> Exercise goal:
Number of lines with "pose" in the listing: report it, and nothing else.

Segment Start: Data to process

(* ===== verification/LoopDetect.v ===== *)
(** * Forwarding-loop detection: src/src/loop_detect.rs

    The random query identifiers are a parameter; sending the probes is I/O. *)

From Stdlib Require Import ZArith Lia String.
From stdpp Require Import base numbers list option gmap sets.
From S2P Require Import Prelude Types ByteCursor DnsProtocol Rfc1035 Server.

#[local] Open Scope Z_scope.

Definition LOOP_TEST_DOMAIN : str := bs "test".
Definition LOOP_TEST_TYPE : Z := 16.

Definition loop_make_probe (uid id : Z) : list u8 :=
  let label := fmt_hex 8 uid in
  to_be 2 id ++ [Byte.x01; Byte.x00] ++ [Byte.x00; Byte.x01] ++ [Byte.x00; Byte.x00]
  ++ [Byte.x00; Byte.x00] ++ [Byte.x00; Byte.x00]
  ++ [z8 (Z.of_nat (length label))] ++ label
  ++ [z8 (Z.of_nat (length LOOP_TEST_DOMAIN))] ++ LOOP_TEST_DOMAIN ++ [Byte.x00]
  ++ to_be 2 LOOP_TEST_TYPE ++ to_be 2 1.

Record ProbeSend : Type := mkProbe { server_idx : nat; probe_addr : MySockAddr; packet : list u8 }.

(** [loop_send_probes] from position [idx]: the servers with LOOP cleared on the
    eligible ones, and one probe for each of those. *)
Fixpoint probes_from (ids : nat -> Z) (idx : nat) (servers : list Server) : list Server * list ProbeSend :=
  match servers with
  | [] => ([], [])
  | serv :: rest =>
    let '(rest', out) := probes_from ids (S idx) rest in
    if negb (length (s_domain serv) =? 0)%nat || contains (s_flags serv) FOR_NODOTS
    then (serv :: rest', out)
    else (with_sflags serv (flag_remove (s_flags serv) LOOP) :: rest',
          mkProbe idx (s_addr serv) (loop_make_probe (s_uid serv) (ids idx)) :: out)
  end.
Definition loop_send_probes (ids : nat -> Z) (servers : list Server) : list Server * list ProbeSend :=
  probes_from ids 0 servers.

Definition is_ascii_hexdigit (b : u8) : bool :=
  in_rng 48 57 b || in_rng 97 102 b || in_rng 65 70 b.

(** The last loop: mark the first general server with the uid. *)
Fixpoint mark_loop (uid : Z) (servers : list Server) : bool * list Server :=
  match servers with
  | [] => (false, [])
  | serv :: rest =>
    if (length (s_domain serv) =? 0)%nat && negb (contains (s_flags serv) LOOP) && (s_uid serv =? uid)
    then (true, with_sflags serv (flag_insert (s_flags serv) LOOP) :: rest)
    else let '(b, rest') := mark_loop uid rest in (b, serv :: rest')
  end.

Definition detect_loop (query : str) (qtype : Z) (servers : list Server) : bool * list Server :=
  if negb (qtype =? LOOP_TEST_TYPE) then (false, servers)
  else if negb (length query =? length LOOP_TEST_DOMAIN + 9)%nat
          || negb (bool_decide (drop 9 query = LOOP_TEST_DOMAIN)) then (false, servers)
  else if negb (forallb is_ascii_hexdigit (take 8 query)) then (false, servers)
  else match parse_hex_u32 (take 8 query) with
       | None => (false, servers)
       | Some uid => mark_loop uid servers
       end.

(** ** Hexadecimal text *)

Lemma parse_digits_snoc digit radix max acc s b :
  parse_digits digit radix max acc (s ++ [b]) =
  let! a := parse_digits digit radix max acc s in
  let! d := digit b in
  if a * radix + d <=? max then Some (a * radix + d) else None.
Proof.
  revert acc. induction s as [|c s IH]; intros acc; cbn.
  - destruct (digit b); [|done]. by case_bool.
  - destruct (digit c); [|done]. case_bool; [apply IH|done].
Qed.

Definition hex_char_ok (d : Z) : bool :=
  bool_decide (hex_digit (hex_char d) = Some d) && is_ascii_hexdigit (hex_char d)
  && negb (bool_decide (hex_char d = Byte.x2b)) && negb (bool_decide (hex_char d = dot)) && (u8z (hex_char d) <? 128).

Lemma hex_char_facts d : 0 <= d < 16 ->
  hex_digit (hex_char d) = Some d /\ is_ascii_hexdigit (hex_char d) = true /\
  hex_char d <> Byte.x2b /\ hex_char d <> dot /\ u8z (hex_char d) < 128.
Proof.
  intros Hd. assert (hex_char_ok d = true) as Hk.
  { assert (forallb hex_char_ok (seqZ 0 16) = true) as Hall by (by vm_compute).
    apply (proj1 (forallb_forall hex_char_ok (seqZ 0 16)) Hall d). apply list_elem_of_In, elem_of_seqZ. lia. }
  unfold hex_char_ok in Hk. rewrite !andb_true_iff, !negb_true_iff, bool_decide_eq_true, !bool_decide_eq_false, Z.ltb_lt in Hk.
  tauto.
Qed.

Lemma fmt_hex_facts w n : Forall (fun b => is_ascii_hexdigit b = true /\ b <> Byte.x2b /\ b <> dot /\ u8z b < 128) (fmt_hex w n).
Proof.
  revert n. induction w as [|w IH]; intros n; cbn [fmt_hex]; [constructor|].
  apply Forall_app. split; [apply IH|]. constructor; [|constructor].
  destruct (hex_char_facts (n mod 16)) as (_ & ? & ? & ? & ?); [apply Z.mod_pos_bound; lia|done].
Qed.

Lemma length_fmt_hex w n : length (fmt_hex w n) = w.
Proof. revert n. induction w as [|w IH]; intros n; cbn; [done|]. rewrite length_app, IH. cbn. lia. Qed.

Lemma parse_fmt_hex w n max : 0 <= n < 16 ^ Z.of_nat w -> n <= max ->
  parse_digits hex_digit 16 max 0 (fmt_hex w n) = Some n.
Proof.
  revert n. induction w as [|w IH]; intros n Hn Hm; cbn [fmt_hex].
  - cbn in Hn. cbn. f_equal. lia.
  - rewrite Nat2Z.inj_succ, Z.pow_succ_r in Hn by lia.
    pose proof (Z.mod_pos_bound n 16 ltac:(lia)). pose proof (Z.div_mod n 16 ltac:(lia)) as E.
    rewrite parse_digits_snoc, IH by dlia. destruct (hex_char_facts (n mod 16)) as (-> & _); [done|].
    replace (n / 16 * 16 + n mod 16) with n by lia. by rewrite (proj2 (Z.leb_le _ _) Hm).
Qed.

Lemma parse_uid uid : 0 <= uid < 2 ^ 32 -> parse_hex_u32 (fmt_hex 8 uid) = Some uid.
Proof.
  intros Hu. unfold parse_hex_u32, parse_uint.
  assert (parse_digits hex_digit 16 4294967295 0 (fmt_hex 8 uid) = Some uid) as Hp.
  { apply parse_fmt_hex; [exact Hu|]. zpow. lia. }
  pose proof (fmt_hex_facts 8 uid) as Hf. pose proof (length_fmt_hex 8 uid) as Hl.
  destruct (fmt_hex 8 uid) as [|b [|c s]]; [done|done|]. apply Forall_cons in Hf as [(_ & Hb & _) _].
  by rewrite decide_False.
Qed.

(** ** The probe as a DNS query *)

Definition probe_name (uid : Z) : str := fmt_hex 8 uid ++ dot :: LOOP_TEST_DOMAIN.

Lemma probe_labels uid : split_on dot (probe_name uid) = [fmt_hex 8 uid; LOOP_TEST_DOMAIN].
Proof.
  unfold probe_name. rewrite split_app_sep; [by rewrite split_no_sep by (by vm_compute; set_solver)|].
  intros Hin. pose proof (fmt_hex_facts 8 uid) as Hf. by apply (proj1 (Forall_forall _ _) Hf) in Hin as (_ & _ & ? & _).
Qed.

Lemma probe_name_ok uid : name_ok (probe_name uid).
Proof.
  right. rewrite probe_labels. split.
  - apply Forall_cons. split; [|apply Forall_singleton; split; [cbn; lia|done]].
    split; [rewrite length_fmt_hex; lia|]. apply utf8_valid_ascii.
    eapply Forall_impl; [apply fmt_hex_facts|]. by intros b (_ & _ & _ & ?).
  - unfold probe_name. rewrite length_app, length_fmt_hex. cbn. lia.
Qed.

Lemma probe_is_query uid id : 0 <= id < 65536 ->
  loop_make_probe uid id =
  to_bytes (mkHeader id Byte.x01 Byte.x00 1 0 0 0) ++ enc_question (mkQuestion (probe_name uid) 16 1).
Proof.
  intros _. unfold loop_make_probe, to_bytes, enc_question, enc_name. cbn [DnsProtocol.id hb3 hb4 qdcount ancount nscount arcount q_name qtype qclass].
  rewrite decide_False by (unfold probe_name; intros E; apply (f_equal length) in E; rewrite length_app, length_fmt_hex in E; cbn in E; lia).
  rewrite probe_labels. unfold enc_labels. cbn [fmap list_fmap concat]. rewrite length_fmt_hex.
  rewrite <- !app_assoc. reflexivity.
Qed.

Lemma probe_request uid id : 0 <= id < 65536 ->
  extract_request (loop_make_probe uid id) = Some (probe_name uid, T_TXT).
Proof.
  intros Hid. rewrite (probe_is_query uid id Hid). unfold extract_request.
  rewrite from_to_bytes by (split_and!; unfold u16_ok; cbn; lia). cbn [qdcount Z.eqb].
  pose proof (parse_question_enc (to_bytes (mkHeader id Byte.x01 Byte.x00 1 0 0 0))
    (mkQuestion (probe_name uid) 16 1) []) as Hp. rewrite app_nil_r in Hp.
  assert (length (to_bytes (mkHeader id Byte.x01 Byte.x00 1 0 0 0)) = 12%nat) as E12
    by (unfold to_bytes; rewrite !length_app, !length_to_be; done).
  rewrite E12 in Hp. rewrite Hp; [done| |].
  - split; [apply probe_name_ok|]. unfold u16_ok. cbn. lia.
  - unfold fits. rewrite length_app, E12. unfold enc_question, enc_name. cbn [q_name].
    rewrite !length_app, !length_to_be. case_decide; cbn [length].
    + unfold usize_bound. lia.
    + rewrite length_enc_labels, labels_wire_split. unfold probe_name. rewrite length_app, length_fmt_hex.
      unfold usize_bound. cbn. lia.
Qed.

(** ** Detection *)

Lemma detect_probe uid servers : 0 <= uid < 2 ^ 32 ->
  detect_loop (probe_name uid) LOOP_TEST_TYPE servers = mark_loop uid servers.
Proof.
  intros Hu. unfold detect_loop, probe_name. rewrite Z.eqb_refl. cbn [negb].
  assert (length (fmt_hex 8 uid) = 8%nat) as E8 by apply length_fmt_hex.
  rewrite length_app, E8. cbn [length Nat.add LOOP_TEST_DOMAIN bs Nat.eqb negb orb].
  rewrite (take_app_length' (fmt_hex 8 uid)) by done.
  replace (drop 9 (fmt_hex 8 uid ++ dot :: LOOP_TEST_DOMAIN)) with LOOP_TEST_DOMAIN.
  2:{ change 9%nat with (8 + 1)%nat. rewrite <- drop_drop. by rewrite (drop_app_length' (fmt_hex 8 uid)) by done. }
  rewrite bool_decide_true by done.
  assert (forallb is_ascii_hexdigit (fmt_hex 8 uid) = true) as ->.
  { apply forallb_forall. intros b Hb%list_elem_of_In. pose proof (fmt_hex_facts 8 uid) as Hf.
    by apply (proj1 (Forall_forall _ _) Hf) in Hb as [? _]. }
  cbn [negb]. by rewrite parse_uid.
Qed.

(** A general server that is not yet marked. *)
Definition markable (uid : Z) (s : Server) : Prop :=
  s_domain s = [] /\ contains (s_flags s) LOOP = false /\ s_uid s = uid.

Lemma mark_loop_spec uid servers : (exists s, s ∈ servers /\ markable uid s) ->
  exists j s, servers !! j = Some s /\ markable uid s /\
    (forall i s', (i < j)%nat -> servers !! i = Some s' -> ~ markable uid s') /\
    mark_loop uid servers = (true, <[j := with_sflags s (flag_insert (s_flags s) LOOP)]> servers).
Proof.
  intros Hex. induction servers as [|x servers IH]; [set_solver|]. cbn [mark_loop].
  destruct ((length (s_domain x) =? 0)%nat && negb (contains (s_flags x) LOOP) && (s_uid x =? uid)) eqn:E.
  - rewrite !andb_true_iff, negb_true_iff, Nat.eqb_eq, Z.eqb_eq in E. destruct E as [[E1 E2] E3].
    apply nil_length_inv in E1. exists 0%nat, x. split_and!; [done|by split_and!|lia|done].
  - assert (~ markable uid x) as Hx.
    { intros (E1 & E2 & E3). rewrite E1, E2, E3, Z.eqb_refl in E. done. }
    destruct IH as (j & s & Hj & Hm & Hf & ->).
    { destruct Hex as (s & [->|Hin]%elem_of_cons & Hm); [done|eauto]. }
    exists (S j), s. split_and!; [done|done| |done].
    intros [|i] s' Hi Hs'; [injection Hs' as <-; done|]. apply (Hf i); [lia|done].
Qed.

Lemma probes_from_spec ids idx servers servers' out pr :
  probes_from ids idx servers = (servers', out) -> pr ∈ out ->
  exists i s, servers' !! i = Some s /\ server_idx pr = (idx + i)%nat /\ markable (s_uid s) s /\
    packet pr = loop_make_probe (s_uid s) (ids (idx + i)%nat) /\ probe_addr pr = s_addr s.
Proof.
  revert idx servers' out. induction servers as [|x servers IH]; intros idx servers' out; cbn [probes_from].
  { intros [= <- <-]. set_solver. }
  destruct (probes_from ids (S idx) servers) as [rest out0] eqn:E.
  assert (forall o x', pr ∈ o -> o = out0 -> exists i s, (x' :: rest) !! i = Some s /\
    server_idx pr = (idx + i)%nat /\ markable (s_uid s) s /\
    packet pr = loop_make_probe (s_uid s) (ids (idx + i)%nat) /\ probe_addr pr = s_addr s) as Hrest.
  { intros o x' Hin ->. destruct (IH _ _ _ E Hin) as (i & s & ? & Hi & ? & Hp & ?). exists (S i), s.
    rewrite Nat.add_succ_r. split_and!; done. }
  destruct (negb (length (s_domain x) =? 0)%nat || contains (s_flags x) FOR_NODOTS) eqn:G; intros [= <- <-] Hin.
  - by apply (Hrest out0).
  - apply elem_of_cons in Hin as [->|Hin]; [|by apply (Hrest out0)]. apply orb_false_iff in G as [G _].
    apply negb_false_iff, Nat.eqb_eq, nil_length_inv in G. exists 0%nat. eexists. split; [done|]. cbn.
    rewrite Nat.add_0_r. split_and!; [done| |done|done]. split_and!; [done| |done].
    cbn. change LOOP with (2 ^ 13). by rewrite contains_bit, remove_bit, andb_false_r by lia.
Qed.

(** A looping probe is always recognised. After a round of probes, every
    probe sent is a well-formed TXT query that the request parser reads back,
    and if it returns as a client query [detect_loop] answers true and sets LOOP
    on exactly one server: the first general one that has the probed server's
    uid and no mark, which is the probed server when uids are distinct. *)
Theorem probe_detected ids servers servers' out pr :
  loop_send_probes ids servers = (servers', out) -> pr ∈ out ->
  (forall i, 0 <= ids i < 65536) -> Forall (fun s => 0 <= s_uid s < 2 ^ 32) servers' ->
  exists name j s, extract_request (packet pr) = Some (name, T_TXT) /\
    servers' !! j = Some s /\ markable (s_uid s) s /\ (j <= server_idx pr)%nat /\
    detect_loop name (RrType_as T_TXT) servers' =
      (true, <[j := with_sflags s (flag_insert (s_flags s) LOOP)]> servers') /\
    (NoDup (s_uid <$> servers') -> j = server_idx pr).
Proof.
  intros Hs Hin Hids Hu. destruct (probes_from_spec _ _ _ _ _ _ Hs Hin) as (i & s & Hi & Eidx & Hm & Hp & _).
  cbn [Nat.add] in Eidx, Hp. pose proof (proj1 (Forall_lookup _ _) Hu i s Hi) as Hus. cbn in Hus.
  destruct (mark_loop_spec (s_uid s) servers') as (j & t & Hj & Ht & Hfirst & Hmark).
  { exists s. split; [by apply list_elem_of_lookup_2 in Hi|done]. }
  assert (s_uid t = s_uid s) as Et by apply Ht.
  exists (probe_name (s_uid s)), j, t. rewrite Hp, Eidx. split; [by apply probe_request|].
  split; [done|]. split; [by rewrite Et|]. split.
  { destruct (le_lt_dec j i); [done|]. by destruct (Hfirst i s). }
  split; [change (RrType_as T_TXT) with LOOP_TEST_TYPE; by rewrite detect_probe|].
  intros Hnd. apply (NoDup_lookup (s_uid <$> servers') j i (s_uid s)); [done| |].
  - by rewrite list_lookup_fmap, Hj; cbn; rewrite Et.
  - by rewrite list_lookup_fmap, Hi.
Qed.

Definition ex_server (flags : ServFlags) (domain : str) (uid : Z) : Server :=
  mkServer flags domain (SV4 16843009 53) (SV4 0 0) [] 0 0 0 0 0 0 0 None 0 (-1) 0 0 (-1) uid.

Lemma probe_detected_witness :
  exists name j s, extract_request (loop_make_probe 48879 7) = Some (name, T_TXT) /\
    detect_loop name 16 [ex_server 0 (bs "corp") 3; ex_server 0 [] 48879] =
      (true, <[j := with_sflags s (flag_insert (s_flags s) LOOP)]> [ex_server 0 (bs "corp") 3; ex_server 0 [] 48879]).
Proof.
  destruct (probe_detected (fun _ => 7) [ex_server 0 (bs "corp") 3; ex_server LOOP [] 48879]
    [ex_server 0 (bs "corp") 3; ex_server 0 [] 48879] [mkProbe 1 (SV4 16843009 53) (loop_make_probe 48879 7)]
    (mkProbe 1 (SV4 16843009 53) (loop_make_probe 48879 7))) as (name & j & s & H1 & _ & _ & _ & H2 & _).
  - reflexivity.
  - set_solver.
  - intros i. lia.
  - repeat constructor; by vm_compute.
  - exists name, j, s. split; [exact H1|exact H2].
Defined.

(** The separator after the digits is not looked at. *)
Example separator_unchecked :
  fst (detect_loop (bs "0000beefXtest") 16 [ex_server 0 [] 48879]) = true.
Proof. by vm_compute. Qed.
(* ===== verification/DomainMatch.v ===== *)
(** * Choosing an upstream server: src/src/domain_match.rs

    The sorted server array, the suffix search with its binary search, the
    narrowing of a group by query flags, local answers, and the maintenance of
    the server list. Slices off a character boundary and indices out of range
    panic. *)

From Stdlib Require Import ZArith Lia String.
From stdpp Require Import base numbers list option gmap sets sorting.
From S2P Require Import Prelude Types Hostname Server ByteCursor DnsProtocol Rfc1035.

#[local] Open Scope Z_scope.

Definition SERV_IS_LOCAL : ServFlags := Z.lor USE_RESOLV LITERAL_ADDRESS.
Definition SERV_LOCAL_ADDRESS : ServFlags := Z.lor (Z.lor ADDR6 ADDR4) ALL_ZEROS.
Definition TYPE_FLAGS : ServFlags :=
  Z.lor (Z.lor (Z.lor (Z.lor LITERAL_ADDRESS ADDR4) ADDR6) ALL_ZEROS) USE_RESOLV.

Record ServerEntry : Type := mkEntry {
  e_domain : str;
  e_domain_len : nat;
  e_flags : ServFlags;
  e_serial : Z;
  e_index : nat;
  e_is_local : bool;
}.

Definition order_entry (qdomain : str) (entry : ServerEntry) : Z :=
  if contains (e_flags entry) FOR_NODOTS then -1
  else
    let dlen := e_domain_len entry in
    let qlen := length qdomain in
    if (qlen <? dlen)%nat then 1
    else if (dlen <? qlen)%nat then -1
    else match hostname_order qdomain (e_domain entry) with Lt => -1 | Eq => 0 | Gt => 1 end.

Definition bool_cmp (a b : bool) : comparison :=
  match a, b with false, true => Lt | true, false => Gt | _, _ => Eq end.

(** [match x { Equal => {}, ord => return ord }] followed by the rest. *)
Definition then_cmp (c : comparison) (rest : comparison) : comparison :=
  match c with Eq => rest | _ => c end.

Definition compare_entries (a b : ServerEntry) : comparison :=
  then_cmp (bool_cmp (contains (e_flags a) FOR_NODOTS) (contains (e_flags b) FOR_NODOTS)) (
  then_cmp (Nat.compare (e_domain_len b) (e_domain_len a)) (
  then_cmp (hostname_order (e_domain a) (e_domain b)) (
  then_cmp (bool_cmp (contains (e_flags a) WILDCARD) (contains (e_flags b) WILDCARD)) (
  then_cmp (Z.compare (Z.land (e_flags b) TYPE_FLAGS) (Z.land (e_flags a) TYPE_FLAGS)) (
  if negb (e_is_local a) && negb (e_is_local b) then Z.compare (e_serial a) (e_serial b) else Eq))))).

(** [Vec::sort_by]: the stable sort. *)
Fixpoint insert_by {A} (cmp : A -> A -> comparison) (x : A) (l : list A) : list A :=
  match l with
  | [] => [x]
  | y :: l' => match cmp x y with Gt => y :: insert_by cmp x l' | _ => x :: l end
  end.
Fixpoint sort_by {A} (cmp : A -> A -> comparison) (l : list A) : list A :=
  match l with
  | [] => []
  | x :: l' => insert_by cmp x (sort_by cmp l')
  end.

Record ServerArray : Type := mkArray { entries : list ServerEntry; has_wildcard : bool }.

Fixpoint upstream_entries (i : nat) (serial : Z) (servers : list Server) : list ServerEntry :=
  match servers with
  | [] => []
  | s :: rest =>
    if contains (s_flags s) LOOP then upstream_entries (S i) serial rest
    else mkEntry (s_domain s) (length (s_domain s)) (s_flags s) serial i false
         :: upstream_entries (S i) (serial + 1) rest
  end.
Fixpoint local_entries (i : nat) (servers : list Server) : list ServerEntry :=
  match servers with
  | [] => []
  | s :: rest => mkEntry (s_domain s) (length (s_domain s)) (s_flags s) 0 i true :: local_entries (S i) rest
  end.

Definition build (servers local_domains : list Server) : ServerArray :=
  let es := upstream_entries 0 0 servers ++ local_entries 0 local_domains in
  mkArray (sort_by compare_entries es)
    (existsb (fun s => contains (s_flags s) WILDCARD && negb (contains (s_flags s) LOOP)) servers
     || existsb (fun s => contains (s_flags s) WILDCARD) local_domains).

Definition same_group (arr : ServerArray) (a b : nat) : bool :=
  match entries arr !! a, entries arr !! b with
  | Some ea, Some eb =>
    if contains (e_flags ea) FOR_NODOTS then contains (e_flags eb) FOR_NODOTS
    else order_entry (e_domain ea) eb =? 0
  | _, _ => false
  end.

(** ** Narrowing a group *)

(** [while nlow > 0 && same_group(nlow - 1, nlow) { nlow -= 1 }]. *)
Fixpoint roll_back (arr : ServerArray) (n : nat) : nat :=
  match n with
  | O => O
  | S m => if same_group arr m n then roll_back arr m else n
  end.
(** [while nhigh < n - 1 && same_group(nhigh, nhigh + 1) { nhigh += 1 }]. *)
Fixpoint roll_forward (fuel : nat) (arr : ServerArray) (i : nat) : nat :=
  match fuel with
  | O => i
  | S f => if (S i <? length (entries arr))%nat && same_group arr i (S i)
           then roll_forward f arr (S i) else i
  end.

Definition flags_at (arr : ServerArray) (i : nat) : ServFlags :=
  match entries arr !! i with Some e => e_flags e | None => 0 end.

(** [(lo..hi).find(|&i| !entries[i].flags.contains(b)).unwrap_or(hi)]. *)
Fixpoint skip_flag (fuel : nat) (arr : ServerArray) (b : ServFlags) (lo hi : nat) : nat :=
  match fuel with
  | O => hi
  | S f => if (lo <? hi)%nat then (if contains (flags_at arr lo) b then skip_flag f arr b (S lo) hi else lo) else hi
  end.
Definition first_without (arr : ServerArray) (b : ServFlags) (lo hi : nat) : nat :=
  skip_flag (hi - lo) arr b lo hi.

Definition filter_servers (arr : ServerArray) (seed : nat) (flags : Z) : option (nat * nat) :=
  let n := length (entries arr) in
  if (n <=? seed)%nat then None
  else
    let nlow := roll_back arr seed in
    let nhigh := S (roll_forward n arr seed) in
    if has flags F_CONFIG then
      (if existsb (fun i => intersects (flags_at arr i) SERV_LOCAL_ADDRESS) (seq nlow (nhigh - nlow))
       then Some (nlow, nhigh) else None)
    else
      let hi := nhigh in
      let i6 := first_without arr ADDR6 nlow hi in
      if negb (has flags F_SERVER) && negb (i6 =? nlow)%nat && has flags F_IPV6 then Some (nlow, i6)
      else
      let i4 := first_without arr ADDR4 i6 hi in
      if negb (has flags F_SERVER) && negb (i4 =? i6)%nat && has flags F_IPV4 then Some (i6, i4)
      else
      let iz := first_without arr ALL_ZEROS i4 hi in
      if negb (has flags F_SERVER) && negb (iz =? i4)%nat && has flags (F_IPV4 ∣∣ F_IPV6) then Some (i4, iz)
      else
      let il := first_without arr LITERAL_ADDRESS iz hi in
      if negb (has flags (F_DOMAINSRV ∣∣ F_SERVER)) && negb (il =? iz)%nat then Some (iz, il)
      else
      let ir := first_without arr USE_RESOLV il hi in
      if negb (ir =? il)%nat then Some (il, ir)
      else if (ir <? hi)%nat then
        (if has flags F_DOMAINSRV
            && match entries arr !! ir with
               | Some e => (e_domain_len e =? 0)%nat && negb (contains (e_flags e) FOR_NODOTS)
               | None => false
               end
         then None else Some (ir, hi))
      else None.

(** ** The suffix search *)

(** [&domain[start..start + qlen]]. *)
Definition sub_domain (domain : str) (start qlen : Z) : outcome str :=
  if (0 <=? start) && (0 <=? qlen) && (start + qlen <=? Z.of_nat (length domain))
     && is_char_boundary domain (Z.to_nat start) && is_char_boundary domain (Z.to_nat (start + qlen))
  then Val (take (Z.to_nat qlen) (drop (Z.to_nat start) domain)) else Panic.

Definition len_at (arr : ServerArray) (i : nat) : nat :=
  match entries arr !! i with Some e => e_domain_len e | None => 0 end.

(** The first entry after [t] with another domain length. *)
Fixpoint next_len (fuel : nat) (arr : ServerArray) (t old_len : nat) : option nat :=
  match fuel with
  | O => None
  | S f => if (t <? length (entries arr))%nat
           then (if negb (len_at arr t =? old_len)%nat then Some (len_at arr t) else next_len f arr (S t) old_len)
           else None
  end.

(** How the binary search ends: at a matching entry, or with the number of
    characters to crop; both with the lower bound to keep. *)
Inductive search_end : Type :=
| Hit (t low : nat)
| Miss (crop : Z) (low : nat).

(** The inner [loop]; the interval shrinks in every round but the last. *)
Fixpoint bsearch (fuel : nat) (arr : ServerArray) (domain : str) (start qlen : Z) (low high : nat)
  : option (outcome search_end) :=
  match fuel with
  | O => None
  | S f =>
    let try_idx := ((low + high) / 2)%nat in
    match sub_domain domain start qlen, entries arr !! try_idx with
    | Val qdomain, Some e =>
      let rc := order_entry qdomain e in
      if rc =? 0 then Some (Val (Hit try_idx low))
      else if rc <? 0 then
        (if (high =? try_idx)%nat then Some (Val (Miss (qlen - Z.of_nat (e_domain_len e)) low))
         else bsearch f arr domain start qlen low try_idx)
      else
        (if (low =? try_idx)%nat then
           Some (Val (Miss (match next_len (length (entries arr)) arr (S try_idx) (e_domain_len e) with
                            | Some l => qlen - Z.of_nat l
                            | None => 1
                            end) low))
         else bsearch f arr domain start qlen try_idx high)
    | _, _ => Some Panic
    end
  end.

Segment End: Data to process

> Task output:
6